Une tenue de promenade ne peut être construite trop simplement. Tous les articles attrayants et raffinés doivent se limiter à la tenue de carrosse, ou de soirée. Nous nous intéresserons ici plus particulièrement à la catégorie des femmes qui, sans avoir le luxe d'une voiture, appartiennent pourtant au rang des dames de la haute société. Cette catégorie représente trois fois plus de femmes que celles à qui la fortune a conféré les accessoires d'un équipage et d'une suite. Nos observations viseront notamment à accroître leur respectabilité en les incitant à adopter un style de parure qui, tout en alliant mode et élégance, ne se distinguera que par sa netteté et sa simplicité.
- extrait du Miroir des Grâces, 1811, un guide pédagogique pour les jeunes filles
Les dames d'importance pouvaient se promener dans les magnifiques jardins entourant leurs maisons, profitant de leurs jardins impeccables chaque matin après le petit-déjeuner. Des allées de gravier permettaient aux dames de se promener dehors sans se salir . La marche était un élément important de la cour, les dames et les messieurs en profitant pour savoir s'ils formaient un couple – accompagnés, bien sûr.

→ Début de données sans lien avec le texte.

(* ===== verification/EarlyBoot.v ===== *)
(** * Entering the kernel

    [EARLY_PT] and [bootentry] of [kernel/src/arch/riscv/boot.rs], with which
    the boot hart goes from physical to virtual addresses, [_start] of
    [kernel/src/start.s], and [boot_core] and [core_entry_trampoline] of
    [kernel/src/arch/riscv/mod.rs], with which the other harts start. *)

From S2P Require Import Prelude Errors Kmalloc Vfs Addr Sv39 FrameAllocator PageMeta PageTable PageMap PageFork MemMgr MemFault UserMem UserView ForkView KernelMap TaskSpace Elf ElfLoad InitStack InOrder Registers FileTable TaskPool Sched TaskNew Asm AsmTrap.

(** ** Model *)

Section model.
Context `{BF : Bitflags}.

(** [EARLY_PT]: pages of 1 GiB. *)
Definition EARLY_PT : list Z :=
  let pte := set_flags Sv39.empty (bf_bitor (bf_bitor (bf_bitor PTE_V PTE_RWX) PTE_A) PTE_D) in
  let page_table := empty_table in
  let page_table := <[Z.to_nat (Z.land (Z.shiftr KERNEL_IMAGE_START_PA 30) 0x1ff) := with_address pte KERNEL_IMAGE_START_PA]> page_table in
  let page_table := <[510%nat := with_address pte KERNEL_IMAGE_START_PA]> page_table in
  <[511%nat := with_address pte (KERNEL_IMAGE_START_PA + GB)]> page_table.
End model.

Definition KERNEL_OFFSET : Z := KERNEL_IMAGE_START_VA - KERNEL_IMAGE_START_PA.

(** [bootentry], with the registers that its operands are in.  [early_pt] is the
    address that [la] gives, which is where the code is: a physical one. *)
Definition bootentry (early_pt : Z) (kmain hart_id dtb_pa : nat) : list instr := [
  Li R.t0 early_pt; Srli R.t0 R.t0 12;
  Li R.t1 (Z.shiftl 8 60); Or R.t0 R.t0 R.t1;
  Csrw Satp R.t0; Sfence_vma;
  Li R.t0 KERNEL_OFFSET; Add R.t0 R.t0 kmain;
  Mv R.a0 hart_id; Mv R.a1 dtb_pa; Jr R.t0].
(** C12: from boot on.  With 108 frames left after the boot mapping, [kmain]
    makes the kernel tasks of every core and spawns the shell.  On one core it then
    gets to the boot hart's first task; with the feature [multi-core] it panics in
    [boot_core] instead, whatever the firmware does.  It goes wrong otherwise only if
    the shell cannot be spawned.  When the harts, one or three, come through
    [core_boot_entry] with the shell there, in whatever order, then for as long as
    the machine runs (fewer than 2^64 steps), whatever traps come, with whatever
    registers, and whatever user code and devices write: no task runs on two harts,
    a running task is in no run queue, and a queued task is ready and queued once.
    A step of a hart, as [core_boot_entry], a trap with its handler or a round of a
    reaper, runs to its end here before the next step of any hart. *)
Theorem booted_harts_run_distinct_tasks (multi_core : bool) (s : Kernel) time k n :
  k_sys s = no_tasks time k → k_pids s = 0 → memory_ok k n → n + 108 < capacity (fa k) → time + 320000 < 2 ^ 64 →
  ∃ s1, setup_cores console idle_task_main reaper_task_main multi_core s = (Ok tt, s1) ∧
    match spawn vfs_open console trap_resume_ptr SHELL [] None s1 with
    | (Ok _, s2) =>
        match kmain multi_core s with
        | (Ok tp, s3) => multi_core = false ∧ harts_enter [0%nat] (k_sys s2) = (Ok tt, k_sys s3) ∧ s3 = set_sys (k_sys s3) s2 ∧
            runs 0 tp (k_sys s3)
        | (Panic, _) => multi_core = true
        | _ => False
        end ∧
        ∀ order, order ≡ₚ cores_of multi_core → ∃ y, harts_enter order (k_sys s2) = (Ok tt, y) ∧
          ∀ n (ms ms' : Machine) rests', m_kernel ms = set_sys y s2 → k_pids s2 + Z.of_nat n < 2 ^ 64 →
            nsteps (hstep vfs_open vfs_create console trap_resume_ptr) n (ms, ∅) (ms', rests') → safe (machine_sys ms')
    | (o, _) => ∀ tp s', kmain multi_core s ≠ (Ok tp, s')
    end.
Proof.
  intros Hs Hp Hm Hc Ht.
  destruct (setup_cores_ok console idle_task_main reaper_task_main multi_core s time k n Hs Hp Hm Hc) as (l & s1 & E1 & Hl & Hp1 & Hpub & Hin).
  exists s1. split; [done|]. destruct (spawn vfs_open console trap_resume_ptr SHELL [] None s1) as [[pid|e| |] s2] eqn:E2.
  2-4: intros tp s'; unfold kmain, Boot.kmain, unwrapped; rewrite (bind_ok _ _ _ _ _ E1); unfold bind; by rewrite E2.
  pose proof (kmain_rest multi_core s s1 s2 pid E1 E2) as Hk.
  apply spawn_publishes in E2 as (-> & Hp2 & k' & files & m & E2 & Hin2). specialize (Hpub (new_task None files m) k'). rewrite E2 in Hpub. cbn [snd] in Hpub.
  assert (Hp3 : k_pids s2 = if multi_core then 7 else 3) by (rewrite Hp2, Hp1, Hl; by destruct multi_core).
  split.
  - specialize (Hk (Hin2 Hin)).
    destruct multi_core; [destruct (kmain true s) as [o s3]; cbn [fst] in Hk; by rewrite Hk|]. rewrite Hk.
    destruct (entered_ok false s2 l files m time k' [0%nat] Hpub Hl Hp3 Ht) as (y & E3 & Hi & _); [done|].
    unfold sys_op, zoom. unfold harts_enter in E3 |- *. cbn [for_each] in E3 |- *. unfold bind in E3 |- *.
    destruct (core_boot 0 (k_sys s2)) as [[tp|e| |] y'] eqn:E4; [|done..]. injection E3 as ->. split; [done|]. split; [done|]. split; [done|].
    rewrite Hpub in E4. by apply (booted_runs l files m time k').
  - intros order Ho. destruct (entered_ok multi_core s2 l files m time k' order Hpub Hl Hp3 Ht Ho) as (y & E3 & Hi & Hn).
    exists y. split; [done|]. intros j ms ms' rests' E Hj Hst. apply inv_safe.
    refine (proj1 (hsteps_ok _ _ _ _ j (k_pids s2) (ms, ∅) (ms', rests') _ Hj Hst)). cbn [fst]. unfold machine_ok, machine_sys. by rewrite E.
Qed.
End harts.

(** ** Witness *)

(** The boot hart of one core goes on with its reaper.  The timer interrupts
    it: it switches to the shell. *)
Definition before_boot : Kernel (S := list Z) (N := unit) := mkKernel (no_tasks 0 example_kmem) example_elf [] ∅ 0 example_heap.
Definition after_kmain : outcome Error Z * Kernel (S := list Z) (N := unit) :=
  kmain open_only tt 0 0 0 0xffffffff80202000 0 (λ _ _ _, 0) false before_boot.
Definition hart_booted : Machine (S := list Z) (N := unit) (D := list Z * list (Z * Z)) (P := unit) :=
  mkMachine after_kmain.2 (uart_new, ([], [])) tt [0].
Definition shell_runs : Machine (S := list Z) (N := unit) (D := list Z * list (Z * Z)) (P := unit) :=
  (trap_handler open_only open_only tt 0 1 1 nap_frame 0 (outside 500000 (nap_memory 0x8000000000000005) example_heap ([], []) tt hart_booted)).2.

Les limites de la bienséance
Qu'elle ait pu marcher trois milles si tôt dans la journée, par un temps aussi sale, et toute seule, était presque incroyable pour Mme Hurst et Mlle Bingley ; et Elizabeth était convaincue qu'elles la méprisaient pour cela. … M. Darcy était partagé entre l'admiration pour l'éclat que l'exercice avait donné à son teint, et le doute quant à savoir si la circonstance justifiait qu'elle vienne si loin seule.
-Orgueil et Préjugés
Nombre des personnages de Jane Austen sont des amateurs de balades en plein air. La relation d'Anne Elliot et Wentworth se développe souvent au fil de leurs promenades, et l'arrivée de Jane Fairfax à Emma est motivée par une envie pressante de prendre l'air. Même les plus belles dames des romans de Jane Austen apprécient un petit tour, comme Caroline Bingley qui incite Elizabeth Bennet à faire un tour au salon.

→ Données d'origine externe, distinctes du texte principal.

(* ===== verification/UserLib.v ===== *)
(** * The libraries of user programs

    The system call wrappers of [efiks-lib/zig/src/root.zig] and of
    [efiks-lib/rust/src/syscalls.rs], as the registers they set at their
    [ecall], and what the kernel makes of them. *)

From S2P Require Import Prelude Errors Kmalloc Vfs Addr Sv39 FrameAllocator PageMeta PageTable PageMap PageFork MemMgr MemFault UserMem UserView ForkView KernelMap TaskSpace Elf ElfLoad InitStack InOrder Registers FileTable TaskPool Sched TaskNew Spawn TaskFork Console Syscall SyscallIO SyscallErr Trap TrapSpec Asm AsmTrap.

(** ** The Zig library *)

(** The registers that a wrapper sets. *)
Abbreviation Ecall := (list (nat * Z)).

Module Zig.
(** [Syscall]. *)
Inductive Syscall := shutdown | spawn | close | read | write | exit | sleep_ms | brk | wait.
Definition zig_number (c : Syscall) : Z :=
  match c with
  | shutdown => 5 | spawn => 6 | close => 57 | read => 63 | write => 64 | exit => 93 | sleep_ms => 101 | brk => 214 | wait => 260
  end.

Definition syscall_write (data_ptr len : Z) : Ecall := [(R.a7, zig_number write); (R.a0, 1); (R.a1, data_ptr); (R.a2, len)].
Definition syscall_read (fd buf count : Z) : Ecall := [(R.a7, zig_number read); (R.a0, fd); (R.a1, buf); (R.a2, count)].
Definition syscall_close (fd : Z) : Ecall := [(R.a7, zig_number close); (R.a0, fd)].
Definition syscall_sleep_ms (ms : Z) : Ecall := [(R.a7, zig_number sleep_ms); (R.a0, ms)].
Definition syscall_shutdown : Ecall := [(R.a7, zig_number shutdown)].
(** An [i32] is sign-extended to its register. *)
Definition syscall_exit (exit_code : Z) : Ecall := [(R.a7, zig_number exit); (R.a0, as_usize exit_code)].
Definition syscall_spawn (pid path argv : Z) : Ecall := [(R.a7, zig_number spawn); (R.a0, pid); (R.a1, path); (R.a2, argv)].
Definition syscall_wait (wstatus : Z) : Ecall :=
  [(R.a7, zig_number wait); (R.a0, as_usize (-1)); (R.a1, wstatus); (R.a2, 0); (R.a3, 0)].

(** [std.process.Child.Term], as far as it is used, and [wstatus_to_term]. *)
Inductive Term := exited (code : Z) | unknown (code : Z).
Definition wstatus_to_term (wstatus : option Z) : Term :=
  match wstatus with
  | Some status => if Z.land status 0xff =? 0 then exited (Z.land (Z.shiftr status 8) 0xff) else unknown 0
  | None => unknown 0
  end.
End Zig.

(** ** The Rust library *)

Module Rust.
Abbreviation SYSCALL_WRITE := 1.
Abbreviation SYSCALL_READ := 2.
Abbreviation SYSCALL_SLEEP_MS := 3.
Abbreviation SYSCALL_SHUTDOWN := 4.
Abbreviation SYSCALL_EXIT := 5.
Abbreviation SYSCALL_OPEN := 8.

Definition rust_write (data_ptr len : Z) : Ecall := [(R.a0, 1); (R.a7, SYSCALL_WRITE); (R.a1, data_ptr); (R.a2, len)].
Definition rust_read (buf count : Z) : Ecall := [(R.a0, 0); (R.a7, SYSCALL_READ); (R.a1, buf); (R.a2, count)].
Definition rust_open (path flags : Z) : Ecall := [(R.a7, SYSCALL_OPEN); (R.a0, path); (R.a1, flags)].
Definition rust_sleep_ms (ms : Z) : Ecall := [(R.a7, SYSCALL_SLEEP_MS); (R.a0, ms)].
Definition rust_shutdown : Ecall := [(R.a7, SYSCALL_SHUTDOWN)].
Definition rust_exit (exit_code : Z) : Ecall := [(R.a7, SYSCALL_EXIT); (R.a0, as_usize exit_code)].
End Rust.

(** ** From the library to the kernel *)

Section calls.
Context {S N : Type} `{HV : VNode S N} `{EC : ElfCrate} `{BF : Bitflags} {FB : FromBits} {MU : Mmu}.
Context (vfs_open vfs_create : list Z → M S VfsError (File N)) (console : N) (trap_resume_ptr : Z).

Abbreviation Kernel := (Kernel (S := S) (N := N)).
Abbreviation SY := (M Kernel Stop).
Implicit Types (s : Kernel) (st : Hart).

(** A hart at the [ecall] of a wrapper. *)
Definition at_ecall (call : Ecall) st : Prop := Forall (λ x, get x.1 st = x.2) call.

(** The hart [st] has trapped, and the kernel [s] has its frame. *)
Definition trapped st (tf : Z) s : Prop :=
  ∃ task st1, in_user st task tf ∧ run None trap_entry st = Called trap_resume st1 ∧ mem (memory (k_sys s)) = h_mem st1.

Lemma trapped_arg st tf s i : trapped st tf s → 0 ≤ i ≤ 7 → arg s tf i = get (10 + Z.to_nat i) st.
Proof.
  intros (task & st1 & Hu & E & Hm) Hi. destruct (user_entry_ok st task tf Hu) as (st1' & E' & Hen & _). rewrite E in E'. injection E' as <-.
  unfold arg. rewrite Hm. replace (tf + 8 * (A0 + i)) with (tf + 8 * Z.of_nat (9 + Z.to_nat i)) by (unfold A0; lia).
  rewrite (word_of_words _ _ _ _ (9 + Z.to_nat i) (en_frame _ _ _ _ Hen)) by lia. unfold frame_of.
  pose proof (iu_regs _ _ _ Hu) as Hl. rewrite lookup_total_app_l by (rewrite length_drop; lia).
  unfold get. rewrite !list_lookup_total_alt, lookup_drop. reflexivity.
Qed.

(** What [dispatch_syscall] makes of a call. *)
Definition served (me tf : Z) s (call : SY Z) : Prop :=
  dispatch_syscall vfs_open vfs_create console trap_resume_ptr me tf s = finish_syscall me tf call s.

Lemma served_by st tf s me call : trapped st tf s →
  do_dispatch_syscall vfs_open vfs_create console trap_resume_ptr me (get R.a7 st) tf s = call s → served me tf s call.
Proof.
  intros Ht E. unfold served, dispatch_syscall, get_syscall, bind at 1, gets. pose proof (trapped_arg st tf s 7 Ht ltac:(lia)) as H7.
  unfold arg in H7. rewrite H7. unfold finish_syscall, bind, attempt. change (10 + Z.to_nat 7)%nat with R.a7. by rewrite E.
Qed.

(** What the registers of a call give for the arguments. *)
Lemma ecall_arg st tf s call i v : trapped st tf s → at_ecall call st → 0 ≤ i ≤ 7 → ((10 + Z.to_nat i)%nat, v) ∈ call → arg s tf i = v.
Proof. intros Ht Hc Hi Hin. rewrite (trapped_arg st) by done. unfold at_ecall in Hc. rewrite Forall_forall in Hc. exact (Hc _ Hin). Qed.

Lemma number_of st tf s me call n sy : trapped st tf s → at_ecall call st → (R.a7, n) ∈ call →
  do_dispatch_syscall vfs_open vfs_create console trap_resume_ptr me n tf s = sy s → served me tf s sy.
Proof.
  intros Ht Hc Hin E. apply (served_by st); [done|]. unfold at_ecall in Hc. rewrite Forall_forall in Hc. specialize (Hc _ Hin). cbn [fst snd] in Hc. by rewrite Hc.
Qed.

Lemma user_pointer s a : a ≠ 0 → lift (S := Kernel) (ok_or (user_buf_new a) (Failed InvalidArgs)) s = (Ok a, s).
Proof. intros Ha. rewrite user_buf_cases. by rewrite (proj2 (Z.eqb_neq _ _) Ha). Qed.

Lemma small_arg max tf i s v : arg s tf i = v → v ≤ max → get_arg_as max tf i s = (Ok v, s).
Proof. intros <- Hv. rewrite get_arg_as_cases. by rewrite (proj2 (Z.leb_le _ _) Hv). Qed.
Lemma large_arg max tf i s v : arg s tf i = v → max < v → get_arg_as max tf i s = (Err (Failed InvalidArgs), s).
Proof. intros <- Hv. rewrite get_arg_as_cases. by rewrite (proj2 (Z.leb_gt _ _) Hv). Qed.

Ltac in_call := cbv [Zig.syscall_write Zig.syscall_read Zig.syscall_close Zig.syscall_sleep_ms Zig.syscall_shutdown Zig.syscall_exit
  Zig.syscall_spawn Zig.syscall_wait Rust.rust_write Rust.rust_read Rust.rust_open Rust.rust_sleep_ms Rust.rust_shutdown Rust.rust_exit]; apply list_elem_of_In; repeat first [left; reflexivity|right].
Ltac ecall Ht Hc := eapply (number_of _ _ _ _ _ _ _ Ht Hc); [in_call|]; unfold do_dispatch_syscall; cbn [Z.eqb Pos.eqb Zig.zig_number].

Ltac ecall_word Ht Hc i v :=
  let H := fresh in
  assert (H : arg _ _ i = v) by (apply (ecall_arg _ _ _ _ i v Ht Hc); [lia|in_call]);
  lazymatch goal with
  | |- bind (get_arg_as ?max _ _) _ _ = _ =>
      let Hm := fresh in
      assert (Hm : v <= max) by (assumption || by vm_compute);
      rewrite (bind_ok _ _ _ _ _ (small_arg max _ _ _ v H Hm))
  | _ => rewrite (bind_ok _ _ _ _ _ (get_arg_ok _ _ _)), H
  end.
Ltac ecall_pointer Hp := rewrite (bind_ok _ _ _ _ _ (user_pointer _ _ Hp)).

(** C20: the system calls of the Zig library, from its registers through
    [trap_entry] to the kernel: the kernel runs the call that the function is
    named after, with the function's arguments.  An exit code outside 0 to 127 is
    refused, and so is every [syscall_wait], for the pid of -1 that it passes. *)
Theorem zig_calls_reach_the_kernel st tf s me : trapped st tf s →
  (∀ p len, at_ecall (Zig.syscall_write p len) st → p ≠ 0 → served me tf s (let! n := sys_write me 1 p len in ret (as_isize n))) ∧
  (∀ fd p count, at_ecall (Zig.syscall_read fd p count) st → fd ≤ u32_MAX → p ≠ 0 →
    served me tf s (let! n := sys_read me fd p count in ret (as_isize n))) ∧
  (∀ fd, at_ecall (Zig.syscall_close fd) st → fd ≤ u32_MAX → served me tf s (sys_close me fd ;;; ret 0)) ∧
  (∀ ms, at_ecall (Zig.syscall_sleep_ms ms) st → served me tf s (sys_sleep_ms me ms ;;; ret 0)) ∧
  (at_ecall Zig.syscall_shutdown st → served me tf s diverge) ∧
  (∀ code, at_ecall (Zig.syscall_exit code) st → - 2 ^ 31 ≤ code < 2 ^ 31 →
    served me tf s (if bool_decide (0 ≤ code ≤ 127) then sys_exit me code ;;; ret 0 else fail (Failed InvalidArgs))) ∧
  (∀ pid path argv, at_ecall (Zig.syscall_spawn pid path argv) st → path ≠ 0 →
    served me tf s (sys_spawn vfs_open console trap_resume_ptr me path argv pid ;;; ret 0)) ∧
  (∀ wstatus, at_ecall (Zig.syscall_wait wstatus) st → served me tf s (fail (Failed InvalidArgs))).
Proof.
  intros Ht. split_and!.
  - intros p len Hc Hp. ecall Ht Hc. ecall_word Ht Hc 0 1. ecall_word Ht Hc 1 p. ecall_pointer Hp. by ecall_word Ht Hc 2 len.
  - intros fd p count Hc Hfd Hp. ecall Ht Hc. ecall_word Ht Hc 0 fd. ecall_word Ht Hc 1 p. ecall_pointer Hp. by ecall_word Ht Hc 2 count.
  - intros fd Hc Hfd. ecall Ht Hc. by ecall_word Ht Hc 0 fd.
  - intros ms Hc. ecall Ht Hc. by ecall_word Ht Hc 0 ms.
  - intros Hc. by ecall Ht Hc.
  - intros code Hc Hr. ecall Ht Hc. unfold bind at 1. rewrite get_arg_as_cases.
    rewrite (ecall_arg _ _ _ _ 0 (as_usize code) Ht Hc) by (lia || in_call). unfold as_usize, i8_MAX.
    change (2 ^ 64) with 18446744073709551616. change (2 ^ 31) with 2147483648 in Hr. case_bool_decide.
    + rewrite Z.mod_small by lia. by rewrite (proj2 (Z.leb_le _ _)) by lia.
    + rewrite (proj2 (Z.leb_gt _ _)); [done|]. Z.div_mod_to_equations; lia.
  - intros pid path argv Hc Hp. ecall Ht Hc. ecall_word Ht Hc 0 pid. ecall_word Ht Hc 1 path. ecall_pointer Hp. by ecall_word Ht Hc 2 argv.
  - intros wstatus Hc. ecall Ht Hc. unfold bind at 1. rewrite get_arg_as_cases.
    by rewrite (ecall_arg _ _ _ _ 0 (as_usize (-1)) Ht Hc) by (lia || in_call).
Qed.

(** The Rust library uses numbers that the kernel does not: every one of
    its calls but [exit] makes the kernel panic, and [exit] turns the machine
    off. *)
Theorem rust_calls_miss_the_kernel st tf s me : trapped st tf s →
  (∀ p len, at_ecall (Rust.rust_write p len) st → served me tf s panic) ∧
  (∀ p count, at_ecall (Rust.rust_read p count) st → served me tf s panic) ∧
  (∀ path flags, at_ecall (Rust.rust_open path flags) st → served me tf s panic) ∧
  (∀ ms, at_ecall (Rust.rust_sleep_ms ms) st → served me tf s panic) ∧
  (at_ecall Rust.rust_shutdown st → served me tf s panic) ∧
  (∀ code, at_ecall (Rust.rust_exit code) st → served me tf s diverge).
Proof. intros Ht. split_and!; intros; by ecall Ht H. Qed.
End calls.

(** The status that the kernel writes for an exit code that it accepts is the
    one the library reads. *)
Lemma wait_status_roundtrip e : 0 ≤ e ≤ 127 → Zig.wstatus_to_term (Some (raw_wait_status (WExited e))) = Zig.exited e.
Proof.
  intros He. unfold Zig.wstatus_to_term, raw_wait_status. rewrite (Z.mod_small e) by (change (2 ^ 8) with 256; lia).
  rewrite (land_low_mask _ 8) by done. rewrite Z.shiftl_mul_pow2, Z.mod_mul by done. cbn [Z.eqb].
  rewrite Z.shiftr_div_pow2, Z.div_mul by done. rewrite (land_low_mask _ 8) by done. f_equal. apply Z.mod_small. change (2 ^ 8) with 256. lia.
Qed.

(** ** Witnesses *)

(** The hart [sample] at the [ecall] of a wrapper, and the kernel behind its
    trap. *)
Definition lib_hart (call : Ecall) : Hart := foldr (λ x, set x.1 x.2) sample call.
Definition lib_kernel (call : Ecall) : Kernel (S := list Z) (N := unit) :=
  let m := match run None trap_entry (lib_hart call) with Called _ st1 => h_mem st1 | _ => ∅ end in
  mkKernel (mkSys ∅ ∅ [] 0%nat ∅ ∅ 0 (mkKmem (FrameAllocator.mkFA 0 []) m ∅)) [] [] ∅ 0 example_heap.

Lemma lib_trapped call : in_user_test (lib_hart call) sample_task sample_tf = true → trapped (lib_hart call) sample_tf (lib_kernel call).
Proof.
  intros Hu%in_user_tested. destruct (user_entry_ok _ _ _ Hu) as (st1 & E & _). exists sample_task, st1. split; [done|]. split; [done|].
  cbn [lib_kernel k_sys memory mem]. by rewrite E.
Qed.

(** [syscall_exit(7)] ends the task with code 7, [syscall_wait] gives EINVAL. *)
Lemma zig_calls_reach_the_kernel_witness :
  served open_only open_only tt 0 1 sample_tf (lib_kernel (Zig.syscall_exit 7)) (sys_exit 1 7 ;;; ret 0) ∧
  served open_only open_only tt 0 1 sample_tf (lib_kernel (Zig.syscall_wait 0x1000)) (fail (Failed InvalidArgs)).
Proof.
  split.
  - destruct (zig_calls_reach_the_kernel open_only open_only tt 0 (lib_hart (Zig.syscall_exit 7)) sample_tf (lib_kernel (Zig.syscall_exit 7)) 1)
      as (_ & _ & _ & _ & _ & H & _); [apply lib_trapped; vm_compute; reflexivity|].
    exact (H 7 ltac:(vm_compute; by repeat constructor) ltac:(done)).
  - destruct (zig_calls_reach_the_kernel open_only open_only tt 0 (lib_hart (Zig.syscall_wait 0x1000)) sample_tf (lib_kernel (Zig.syscall_wait 0x1000)) 1)
      as (_ & _ & _ & _ & _ & _ & _ & H); [apply lib_trapped; vm_compute; reflexivity|].
    exact (H 0x1000 ltac:(vm_compute; by repeat constructor)).
Defined.

Lemma rust_calls_miss_the_kernel_witness :
  served open_only open_only tt 0 1 sample_tf (lib_kernel (Rust.rust_write 0x1000 5)) panic ∧
  served open_only open_only tt 0 1 sample_tf (lib_kernel (Rust.rust_exit 0)) diverge.
Proof.
  split.
  - destruct (rust_calls_miss_the_kernel open_only open_only tt 0 (lib_hart (Rust.rust_write 0x1000 5)) sample_tf (lib_kernel (Rust.rust_write 0x1000 5)) 1)
      as (H & _); [apply lib_trapped; vm_compute; reflexivity|].
    exact (H 0x1000 5 ltac:(vm_compute; by repeat constructor)).
  - destruct (rust_calls_miss_the_kernel open_only open_only tt 0 (lib_hart (Rust.rust_exit 0)) sample_tf (lib_kernel (Rust.rust_exit 0)) 1)
      as (_ & _ & _ & _ & _ & H); [apply lib_trapped; vm_compute; reflexivity|].
    exact (H 0 ltac:(vm_compute; by repeat constructor)).
Defined.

Cependant, les jeunes femmes doivent veiller à éviter tout effort excessif. Comme dans la citation ci-dessus, on peut imaginer que le moindre halètement, la transpiration ou les taches d'herbe d'une course de trail moderne feraient pâlir d'horreur une dame de la Régence. Pourtant, c'est dans leur mépris de ces contraintes que les protagonistes de Jane Austen prennent véritablement vie et que l'on perçoit le féminisme naissant de la romancière. Dans la détermination d'Elizabeth Bennet à s'adonner aux activités de plein air , Jane Austen s'attaque à des idées ridicules sur la bienséance en matière de déplacements pratiques. J'aime à penser que la vue de femmes gravissant des montagnes et franchissant la ligne d'arrivée d'un marathon enchanterait Austen !
Ce que nous pouvons apprendre d’Austen
Alors que nous sommes plus nombreux que jamais à nous mettre au fitness et à profiter des grands espaces, il est facile de se perdre dans les détails techniques. Parler d'équipement, de chaussures adaptées, de montres de course et de records personnels peut donner l'impression que tout cela est une science complexe, ce qui, amusant pour certains, peut en intimider d'autres. Mais ce n'est pas forcément le cas.

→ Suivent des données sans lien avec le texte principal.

Lemma announce_queue b ptr bytes : KERNEL_DIRECT_MAPPING_BASE ≤ ptr → ptr mod 16 = 0 →
  ptr + 4096 ≤ 2 ^ 64 →
  ∃ b', (let! p := save_to_virtqueue 16 base ptr 0 QueueDescLow QueueDescHigh in
    let '(desc, desc_start) := p in
    let! offset := lift (add_ov 64 desc_start (DESC_BYTES * QUEUE_SIZE)) in
    let! p := save_to_virtqueue 2 base ptr offset QueueDriverLow QueueDriverHigh in
    let '(avail, avail_start) := p in
    let! offset := lift (add_ov 64 avail_start AVAIL_BYTES) in
    let! p := save_to_virtqueue 4 base ptr offset QueueDeviceLow QueueDeviceHigh in
    let '(used, used_start) := p in
    set_driver (λ dr, mkDriver ptr desc avail used base (last_used_idx dr)) ;;;
    set_shared (λ s, shared_of bytes desc_start avail_start used_start (mem s)) ;;;
    write32 base QueueReady 1) b = (Ok tt, b') ∧
    writes b' = writes b ++ queue_writes (ptr - KERNEL_DIRECT_MAPPING_BASE) ∧
    drv b' = mkDriver ptr ptr (ptr + 256) (ptr + 292) base (last_used_idx (drv b)) ∧
    shared b' = shared_of bytes 0 256 292 (mem (shared b)) ∧ served (vdev b') = served (vdev b).
Proof.
  intros Hptr Hal Hend. assert (KERNEL_DIRECT_MAPPING_BASE mod 16 = 0) as HK by reflexivity.
  destruct (save_to_virtqueue_spec b 16 ptr 0 0 QueueDescLow QueueDescHigh) as (b1 & Hb1 & (Hw1 & Hd1 & Hs1) & Hv1);
    [reflexivity|done|lia|lia|Z.div_mod_to_equations; lia|done|done|].
  destruct (save_to_virtqueue_spec b1 2 ptr 256 256 QueueDriverLow QueueDriverHigh)
    as (b2 & Hb2 & (Hw2 & Hd2 & Hs2) & Hv2);
    [reflexivity|done|lia|lia|Z.div_mod_to_equations; lia|done|done|].
  destruct (save_to_virtqueue_spec b2 4 ptr 292 292 QueueDeviceLow QueueDeviceHigh)
    as (b3 & Hb3 & (Hw3 & Hd3 & Hs3) & Hv3);
    [reflexivity|done|lia|lia|Z.div_mod_to_equations; lia|done|done|].
  unfold bind at 1. rewrite Hb1. unfold bind at 1, lift at 1. cbn [unwrap add_ov].
  change (add_ov 64 0 (DESC_BYTES * QUEUE_SIZE)) with (Ok (E := unit) 256).
  unfold bind at 1. rewrite Hb2. unfold bind at 1, lift at 1.
  change (add_ov 64 256 AVAIL_BYTES) with (Ok (E := unit) 292).
  unfold bind at 1. rewrite Hb3. unfold bind, set_driver, set_shared, modify, write32.
  cbn -[KERNEL_DIRECT_MAPPING_BASE shared_of queue_writes reg_offset]. eexists. split; [reflexivity|].
  cbn -[KERNEL_DIRECT_MAPPING_BASE shared_of queue_writes reg_offset].
  rewrite Hw3, Hw2, Hw1, Hd3, Hd2, Hd1, Hs3, Hs2, Hs1, Z.add_0_r. split_and!; [|done..|].
  - unfold queue_writes. by rewrite <-!app_assoc, !(Z.add_sub_swap ptr).
  - rewrite served_write by by left. by rewrite Hv3, Hv2, Hv1.
Qed.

Je pense que la meilleure chose que l'on puisse apprendre de Jane Austen en matière d'exercice physique est la pratique du mouvement joyeux. Dans ses romans, les personnages marchent pour profiter de la nature, socialiser et faire la cour. Ils dansent joyeusement et méprisent tout gentleman grincheux – euh, M. Darcy, euh – qui refuse de se rendre sur la piste de danse. Certains sont même prêts à se salir la jupe ! Alors, oubliez les objectifs et les gadgets et bougez de la manière qui vous rend heureux. Nous pensons qu'Austen approuverait.